Relying on IOCTL commands (for all these FD types) instead of read/write
operations should also limit the risk of these FDs being misused through
a confused deputy attack (because such IOCTL command would convey an
explicit intent):
https://docs.kernel.org/security/credentials.html#open-file-credentials
https://lore.kernel.org/all/CAG48ez0HW-nScxn4G5p8UHtYy=T435ZkF3Tb1ARTyyijt_cNEg@xxxxxxxxxxxxxx/
We should get inspiration from seccomp unotify for this too:
https://lore.kernel.org/all/20181209182414.30862-1-tycho@xxxxxxxx/
I think in the seccomp unotify case the problem arises from what the
setuid binary thinks is just normal data getting interpreted by the
kernel as a fd, and thus having different effect if the attacker writes
it vs. if the suid app writes it. In our case I *think* we should be
alright, but maybe we should go with ioctl anyway... However, how does
using netlink messages (a suggestion from a different thread) affect
this (if we do end up using it)?
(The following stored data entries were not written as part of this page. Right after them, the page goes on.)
Lemma title_and_url_are_carried_over_witness :
  (resolved_key None (newsapi_serving [untitled_article]) = Some "secret"
   /\ "secret" <> ""
   /\ answered_with (newsapi_serving [untitled_article]) "secret" "World" "en"
        20 [untitled_article]
   /\ exists recs s',
        fetch_news_newsapi None "World" "en" 20
          (newsapi_serving [untitled_article]) initial = (Ok recs, s')
        /\ Forall2 (carried_over "url") [untitled_article] recs)
  /\ (feedparser_parse linkless_feed (rss_url "World" "en" "US")
      = Ok [linkless_entry]
      /\ Exists (fun e => lacks "link" (PDict e))
           (slice_upto 10 [linkless_entry])
      /\ exists e s',
           _fallback_to_rss "World" "en" "US" 10 linkless_feed initial
           = (Raise e, s'))
  /\ (client_built library_up "en" "US" "7d" 10
      /\ gnews_get_news library_up (mkGNews "en" "US" "7d" 10) "World"
         = Ok library_records
      /\ exists recs s',
           fetch_news_gnews "World" "en" "US" "7d" 10 false (FFinite 0)
             library_up initial = (Ok recs, s')
           /\ List.length recs = 2)
  /\ (client_built linkless_feed "en" "US" "7d" 10
      /\ fallback_taken linkless_feed "World" "en" "US" "7d" 10 true
      /\ exists e s',
           fetch_news_gnews "World" "en" "US" "7d" 10 true (FFinite 0)
             linkless_feed initial = (Raise e, s')).
Proof.
  destruct title_and_url_are_carried_over
    as (Hkeyed & Hfeed & Hlibrary & Hfallback).
  assert (Hne : "secret" <> "") by discriminate.
  assert (Hans : answered_with (newsapi_serving [untitled_article]) "secret"
                   "World" "en" 20 [untitled_article]).
  { eexists. eexists. repeat split; reflexivity. }
  assert (Hl : Exists (fun e => lacks "link" (PDict e))
                 (slice_upto 10 [linkless_entry]))
    by (constructor; right; reflexivity).
  assert (Hfb : fallback_taken linkless_feed "World" "en" "US" "7d" 10 true)
    by (left; reflexivity).
  split; [| split; [| split]].
  - split; [reflexivity |]. split; [exact Hne |]. split; [exact Hans |].
    eexists. eexists. split; [reflexivity |].
    apply (proj1 (Hkeyed None "secret" "World" "en" 20%Z
                    (newsapi_serving [untitled_article]) initial
                    [untitled_article] eq_refl Hne Hans) _ _ eq_refl).
  - split; [reflexivity |]. split; [exact Hl |].
    apply (proj2 (Hfeed "World" "en" "US" 10%Z linkless_feed initial
                    [linkless_entry] eq_refl) Hl).
  - split; [reflexivity |]. split; [reflexivity |].
    eexists. eexists. split; [reflexivity |].
    pose proof (proj1 (Hlibrary "World" "en" "US" "7d" 10%Z (FFinite 0)
                         library_up initial _ eq_refl eq_refl
                         ltac:(discriminate)) _ _ eq_refl) as H.
    apply Forall2_length in H. symmetry. exact H.
  - split; [reflexivity |]. split; [exact Hfb |].
    apply (proj2 (Hfallback "World" "en" "US" "7d" 10%Z true (FFinite 0)
                    linkless_feed initial [linkless_entry] eq_refl Hfb
                    eq_refl) Hl).
Defined.

(* ------------------------------------------------------------------ *)
(** ** The feed URL *)

Fixpoint count_char (c : ascii) (s : string) : nat :=
  match s with
  | EmptyString => 0
  | String x s' => (if (x =? c)%char then 1 else 0) + count_char c s'
  end.

Fixpoint all_safe (s : string) : bool :=
  match s with
  | EmptyString => true
  | String x s' => Urllib.always_safe x && all_safe s'
  end.

Lemma count_char_app (c : ascii) (s t : string) :
  count_char c (s ++ t) = count_char c s + count_char c t.
Proof.
  induction s as [| x s IH]; [reflexivity |].
  cbn [append count_char]. rewrite IH. lia.
Qed.

Lemma hex_digit_safe (n : nat) : Urllib.always_safe (Urllib.hex_digit n) = true.
Proof.
  do 16 (destruct n as [| n]; [reflexivity |]). destruct n; reflexivity.
Qed.

Lemma safe_is_not (c x : ascii) :
  Urllib.always_safe c = false -> Urllib.always_safe x = true ->
  (x =? c)%char = false.
Proof.
  intros Hc Hx. destruct (x =? c)%char eqn:E; [| reflexivity].
  apply Ascii.eqb_eq in E. congruence.
Qed.

(** A character that is neither safe nor one of [+] and [%] never shows in
    an encoded string. *)
Lemma quote_plus_escapes (c : ascii) (s : string) :
  Urllib.always_safe c = false ->
  c <> "+"%char -> c <> "%"%char ->
  count_char c (Urllib.quote_plus s) = 0.
Proof.
  intros Hc Hplus Hpct.
  assert (Hp : ("+" =? c)%char = false)
    by (apply Ascii.eqb_neq; congruence).
  assert (Hq : ("%" =? c)%char = false)
    by (apply Ascii.eqb_neq; congruence).
  induction s as [| x s IH]; [reflexivity |].
  cbn [Urllib.quote_plus].
  destruct (Urllib.always_safe x) eqn:Hx.
  - cbn [count_char]. rewrite (safe_is_not c x Hc Hx), IH. reflexivity.
  - destruct (x =? " ")%char.
    + cbn [count_char]. rewrite Hp, IH. reflexivity.
    + cbn [count_char].
      rewrite Hq, !(safe_is_not c _ Hc (hex_digit_safe _)), IH. reflexivity.
Qed.

Lemma quote_plus_app (s t : string) :
  Urllib.quote_plus (s ++ t) = Urllib.quote_plus s ++ Urllib.quote_plus t.
Proof.
  induction s as [| x s IH]; [reflexivity |].
  cbn [append Urllib.quote_plus]. rewrite IH.
  destruct (Urllib.always_safe x); [reflexivity |].
  destruct (x =? " ")%char; reflexivity.
Qed.

Lemma quote_plus_safe (s : string) :
  all_safe s = true -> Urllib.quote_plus s = s.
Proof.
  induction s as [| x s IH]; [reflexivity |].
  cbn [all_safe Urllib.quote_plus]. intros H.
  apply andb_true_iff in H. destruct H as [Hx Hs].
  rewrite Hx, (IH Hs). reflexivity.
Qed.

Lemma string_app_assoc (s t u : string) : (s ++ t) ++ u = s ++ (t ++ u).
Proof.
  induction s as [| x s IH]; [reflexivity |].
  cbn [append]. rewrite IH. reflexivity.
Qed.

Lemma rss_url_parts (q l c : string) :
  rss_url q l c
  = "https://news.google.com/rss/search?q=" ++ Urllib.quote_plus q
    ++ "&hl=" ++ Urllib.quote_plus l ++ "-" ++ Urllib.quote_plus c
    ++ "&gl=" ++ Urllib.quote_plus c
    ++ "&ceid=" ++ Urllib.quote_plus c ++ "%3A" ++ Urllib.quote_plus l.
Proof.
  unfold rss_url, Urllib.urlencode.
  cbn [map fst snd String.concat].
  rewrite !quote_plus_app.
  change (Urllib.quote_plus "q") with "q".
  change (Urllib.quote_plus "hl") with "hl".
  change (Urllib.quote_plus "gl") with "gl".
  change (Urllib.quote_plus "ceid") with "ceid".
  change (Urllib.quote_plus "-") with "-".
  change (Urllib.quote_plus ":") with "%3A".
  rewrite !string_app_assoc. reflexivity.
Qed.

(** X13. Whatever the query, language and country hold, the feed URL has
    its one [?], its four [=], its three [&], no [#] and no space: the
    values are escaped, so none of them can add, cut or end a parameter. *)
Theorem rss_url_has_four_parameters (q l c : string) :
  count_char "?" (rss_url q l c) = 1
  /\ count_char "=" (rss_url q l c) = 4
  /\ count_char "&" (rss_url q l c) = 3
  /\ count_char "#" (rss_url q l c) = 0
  /\ count_char " " (rss_url q l c) = 0.
Proof.
  rewrite rss_url_parts.
  assert (H : forall x : ascii,
             Urllib.always_safe x = false -> x <> "+"%char -> x <> "%"%char ->
             forall n,
               count_char x "https://news.google.com/rss/search?q="
               + (count_char x "&hl=" + (count_char x "-"
                  + (count_char x "&gl=" + (count_char x "&ceid="
                     + count_char x "%3A")))) = n ->
               count_char x
                 ("https://news.google.com/rss/search?q="
                  ++ Urllib.quote_plus q
                  ++ "&hl=" ++ Urllib.quote_plus l ++ "-"
                  ++ Urllib.quote_plus c
                  ++ "&gl=" ++ Urllib.quote_plus c
                  ++ "&ceid=" ++ Urllib.quote_plus c ++ "%3A"
                  ++ Urllib.quote_plus l) = n).
  { intros x Hx Hp Hq n Hn.
    rewrite !count_char_app, !(quote_plus_escapes x _ Hx Hp Hq). lia. }
  repeat split; apply H; reflexivity || discriminate.
Qed.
Would we have to do netlink msgs via
IOCTL?
+ /**
+ * @pad: Unused, must be zero.
+ */
+ __u32 pad;
In this case we should pack the struct instead.
};
/*
@@ -60,6 +69,7 @@ struct landlock_ruleset_attr {
*/
/* clang-format off */
#define LANDLOCK_CREATE_RULESET_VERSION (1U << 0)
+#define LANDLOCK_CREATE_RULESET_SUPERVISE (1U << 1)
/* clang-format on */
/**
[...]